> Action item:
What follows is a set of records. Repeat them word for word.

> Supplied data:
*** Block opens ***
(* ===== verification/Media.v ===== *)
(** * Media: declared media slots and image tickets ([crates/core/src/store/media.rs]) *)

From Stdlib Require Import ZArith Lia Ascii String.
From S2P Require Import Prelude Text Errors Slots Float Value Document Stats Store.

Local Open Scope Z_scope.

(** A label of a slot: absent and null read as empty. *)
Definition label (item : Value) (key : string) : Result string :=
  t ← match get item key with
      | None | Some VNull => Ok ""
      | Some v => ok_or (as_str v) (Invalid "media label must be a string")
      end;
  if 512 <? len t then Err Full else Ok t.

Definition is_media_kind (k : string) : bool := (k =? "video")%string || (k =? "image")%string.

(** What of a declared slot is public; [slots] are the ones before. *)
Definition public_slot (id : string) (slots : list Value) (item : Value) : Result Value :=
  let slot := text item "slot" in
  let kind := text item "kind" in
  if is_empty slot || (128 <? len slot) || contains_byte 47 slot || negb (is_media_kind kind)
  then Err (Invalid "invalid media slot") else
  if existsb (fun v => (text v "slot" =? slot)%string && (text v "kind" =? kind)%string) slots
  then Err (Conflict "duplicate media slot") else
  title ← label item "title";
  public ← set (fields [("deviceId", VString id); ("slot", VString slot); ("kind", VString kind)])
             "title" (VString title);
  resource ← label item "resourceId";
  public ← set public "resourceId" (VString resource);
  match get item "options" with
  | None | Some VNull => Ok public
  | Some options =>
      _ ← ok_or (as_object options) (Invalid "media options must be an object");
      set public "options" options
  end.

Fixpoint public_slots (id : string) (items slots : list Value) : Result (list Value) :=
  match items with
  | [] => Ok slots
  | item :: items =>
      public ← public_slot id slots item;
      slots ← push slots public 16;
      public_slots id items slots
  end.

Definition MAX_IMAGES : nat := 8.
Definition IMAGE_MS : Z := 900000.

(** [b.is_ascii_alphanumeric() || b"-_".contains(&b)] *)
Definition is_ticket_byte (b : Z) : bool :=
  between 48 b 57 || between 65 b 90 || between 97 b 122 || (b =? 45) || (b =? 95).

Section Ops.
Context {St : Type} {HS : Storage St}.

Definition media_is (id : string) (kv : string * Value) : bool := (kv.1 =? id)%string.

Definition prepare_media (s : Store St) (app : string) (params : Value) : Result (list (string * Value)) :=
  let id := text params "deviceId" in
  dev ← record (document s) "devices" id;
  if negb (text dev "appId" =? app)%string then Err (Invalid "media device belongs to another app") else
  if match get params "media" with
     | Some v => negb (is_null v) && negb (bool_decide (is_Some (as_array v)))
     | None => false
     end
  then Err (Invalid "media must be an array") else
  slots ← public_slots id (array params "media") [];
  if existsb (media_is id) (media s)
  then Ok (update_first (media_is id) (fun kv => (kv.1, VArray slots)) (media s))
  else push (media s) (id, VArray slots) MAX_RECORDS.

Definition register_media (app : string) (params : Value) : M (St := St) unit :=
  let* s := getM in
  let* all := liftR (prepare_media s app params) in
  modifyM (fun s => with_media s all).

Definition device_media (id : string) (s : Store St) : Result Value :=
  d ← record (document s) "devices" id;
  if negb (app_status (text d "appId") s =? "running")%string then Ok (VArray []) else
  Ok (match find (media_is id) (media s) with Some (_, v) => v | None => VArray [] end).

Definition is_image (v : Value) : bool := (text v "kind" =? "image")%string.

(** The images of one device for the list of choices. *)
Definition image_entry (d m : Value) : Value :=
  let name := text d "name" in
  let title := text m "title" in
  fields [("deviceId", VString (text d "id")); ("deviceName", VString name); ("slot", VString (text m "slot"));
          ("title", VString (if is_empty title then name else title))].

Fixpoint collect_images (s : Store St) (devices images : list Value) : Result (list Value) :=
  match devices with
  | [] => Ok images
  | d :: devices =>
      m ← device_media (text d "id") s;
      images ← push_all (fun m => Ok (image_entry d m)) 4096
                 (List.filter is_image (default [] (as_array m))) images;
      collect_images s devices images
  end.

Definition image_sources (s : Store St) : Result Value :=
  images ← collect_images s (records (document s) "devices") [];
  Ok (VArray images).

Definition prepare_share (s : Store St) (id dev slot : string) (now : Z) : Result SharedImage :=
  if (len id <? 32) || negb (forallb is_ticket_byte (as_bytes id))
     || existsb (fun t => (im_id t =? id)%string) (images s)
  then Err (Invalid "invalid image ticket") else
  m ← device_media dev s;
  source ← ok_or (find (fun v => is_image v && (is_empty slot || (text v "slot" =? slot)%string))
                    (default [] (as_array m)))
             (Missing "device has no image slot");
  Ok (mk_image id dev (text source "slot") (saturating_add now IMAGE_MS)).

(** Expired tickets go first, then the oldest. *)
Definition add_ticket (ticket : SharedImage) (now : Z) (l : list SharedImage) : list SharedImage :=
  let l := List.filter (fun t => now <? im_expires t) l in
  let l := if (length l =? MAX_IMAGES)%nat then tail l else l in
  l ++ [ticket].

Definition share_image (id dev slot : string) (now : Z) : M (St := St) Value :=
  let* s := getM in
  let* ticket := liftR (prepare_share s id dev slot now) in
  let* _ := modifyM (fun s => with_images s (add_ticket ticket now (images s))) in
  retM (fields [("url", VString ("/image/" ++ id)%string)]).

Definition image_source (id : string) (now : Z) (s : Store St) : Result (string * Value) :=
  t ← ok_or (find (fun t => (im_id t =? id)%string && (now <? im_expires t)) (images s))
        (Missing "image does not exist");
  d ← record (document s) "devices" (im_device t);
  slots ← device_media (im_device t) s;
  if negb (existsb (fun v => (text v "slot" =? im_slot t)%string && is_image v) (default [] (as_array slots)))
  then Err (Missing "image source unavailable") else
  Ok (text d "appId",
      fields [("deviceId", VString (im_device t)); ("slot", VString (im_slot t)); ("kind", VString "image")]).
End Ops.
*** Block closes ***
> Output of the exercise:
(* ===== verification/Media.v ===== *)
(** * Media: declared media slots and image tickets ([crates/core/src/store/media.rs]) *)

From Stdlib Require Import ZArith Lia Ascii String.
From S2P Require Import Prelude Text Errors Slots Float Value Document Stats Store.

Local Open Scope Z_scope.

(** A label of a slot: absent and null read as empty. *)
Definition label (item : Value) (key : string) : Result string :=
  t ← match get item key with
      | None | Some VNull => Ok ""
      | Some v => ok_or (as_str v) (Invalid "media label must be a string")
      end;
  if 512 <? len t then Err Full else Ok t.

Definition is_media_kind (k : string) : bool := (k =? "video")%string || (k =? "image")%string.

(** What of a declared slot is public; [slots] are the ones before. *)
Definition public_slot (id : string) (slots : list Value) (item : Value) : Result Value :=
  let slot := text item "slot" in
  let kind := text item "kind" in
  if is_empty slot || (128 <? len slot) || contains_byte 47 slot || negb (is_media_kind kind)
  then Err (Invalid "invalid media slot") else
  if existsb (fun v => (text v "slot" =? slot)%string && (text v "kind" =? kind)%string) slots
  then Err (Conflict "duplicate media slot") else
  title ← label item "title";
  public ← set (fields [("deviceId", VString id); ("slot", VString slot); ("kind", VString kind)])
             "title" (VString title);
  resource ← label item "resourceId";
  public ← set public "resourceId" (VString resource);
  match get item "options" with
  | None | Some VNull => Ok public
  | Some options =>
      _ ← ok_or (as_object options) (Invalid "media options must be an object");
      set public "options" options
  end.

Fixpoint public_slots (id : string) (items slots : list Value) : Result (list Value) :=
  match items with
  | [] => Ok slots
  | item :: items =>
      public ← public_slot id slots item;
      slots ← push slots public 16;
      public_slots id items slots
  end.

Definition MAX_IMAGES : nat := 8.
Definition IMAGE_MS : Z := 900000.

(** [b.is_ascii_alphanumeric() || b"-_".contains(&b)] *)
Definition is_ticket_byte (b : Z) : bool :=
  between 48 b 57 || between 65 b 90 || between 97 b 122 || (b =? 45) || (b =? 95).

Section Ops.
Context {St : Type} {HS : Storage St}.

Definition media_is (id : string) (kv : string * Value) : bool := (kv.1 =? id)%string.

Definition prepare_media (s : Store St) (app : string) (params : Value) : Result (list (string * Value)) :=
  let id := text params "deviceId" in
  dev ← record (document s) "devices" id;
  if negb (text dev "appId" =? app)%string then Err (Invalid "media device belongs to another app") else
  if match get params "media" with
     | Some v => negb (is_null v) && negb (bool_decide (is_Some (as_array v)))
     | None => false
     end
  then Err (Invalid "media must be an array") else
  slots ← public_slots id (array params "media") [];
  if existsb (media_is id) (media s)
  then Ok (update_first (media_is id) (fun kv => (kv.1, VArray slots)) (media s))
  else push (media s) (id, VArray slots) MAX_RECORDS.

Definition register_media (app : string) (params : Value) : M (St := St) unit :=
  let* s := getM in
  let* all := liftR (prepare_media s app params) in
  modifyM (fun s => with_media s all).

Definition device_media (id : string) (s : Store St) : Result Value :=
  d ← record (document s) "devices" id;
  if negb (app_status (text d "appId") s =? "running")%string then Ok (VArray []) else
  Ok (match find (media_is id) (media s) with Some (_, v) => v | None => VArray [] end).

Definition is_image (v : Value) : bool := (text v "kind" =? "image")%string.

(** The images of one device for the list of choices. *)
Definition image_entry (d m : Value) : Value :=
  let name := text d "name" in
  let title := text m "title" in
  fields [("deviceId", VString (text d "id")); ("deviceName", VString name); ("slot", VString (text m "slot"));
          ("title", VString (if is_empty title then name else title))].

Fixpoint collect_images (s : Store St) (devices images : list Value) : Result (list Value) :=
  match devices with
  | [] => Ok images
  | d :: devices =>
      m ← device_media (text d "id") s;
      images ← push_all (fun m => Ok (image_entry d m)) 4096
                 (List.filter is_image (default [] (as_array m))) images;
      collect_images s devices images
  end.

Definition image_sources (s : Store St) : Result Value :=
  images ← collect_images s (records (document s) "devices") [];
  Ok (VArray images).

Definition prepare_share (s : Store St) (id dev slot : string) (now : Z) : Result SharedImage :=
  if (len id <? 32) || negb (forallb is_ticket_byte (as_bytes id))
     || existsb (fun t => (im_id t =? id)%string) (images s)
  then Err (Invalid "invalid image ticket") else
  m ← device_media dev s;
  source ← ok_or (find (fun v => is_image v && (is_empty slot || (text v "slot" =? slot)%string))
                    (default [] (as_array m)))
             (Missing "device has no image slot");
  Ok (mk_image id dev (text source "slot") (saturating_add now IMAGE_MS)).

(** Expired tickets go first, then the oldest. *)
Definition add_ticket (ticket : SharedImage) (now : Z) (l : list SharedImage) : list SharedImage :=
  let l := List.filter (fun t => now <? im_expires t) l in
  let l := if (length l =? MAX_IMAGES)%nat then tail l else l in
  l ++ [ticket].

Definition share_image (id dev slot : string) (now : Z) : M (St := St) Value :=
  let* s := getM in
  let* ticket := liftR (prepare_share s id dev slot now) in
  let* _ := modifyM (fun s => with_images s (add_ticket ticket now (images s))) in
  retM (fields [("url", VString ("/image/" ++ id)%string)]).

Definition image_source (id : string) (now : Z) (s : Store St) : Result (string * Value) :=
  t ← ok_or (find (fun t => (im_id t =? id)%string && (now <? im_expires t)) (images s))
        (Missing "image does not exist");
  d ← record (document s) "devices" (im_device t);
  slots ← device_media (im_device t) s;
  if negb (existsb (fun v => (text v "slot" =? im_slot t)%string && is_image v) (default [] (as_array slots)))
  then Err (Missing "image source unavailable") else
  Ok (text d "appId",
      fields [("deviceId", VString (im_device t)); ("slot", VString (im_slot t)); ("kind", VString "image")]).
End Ops.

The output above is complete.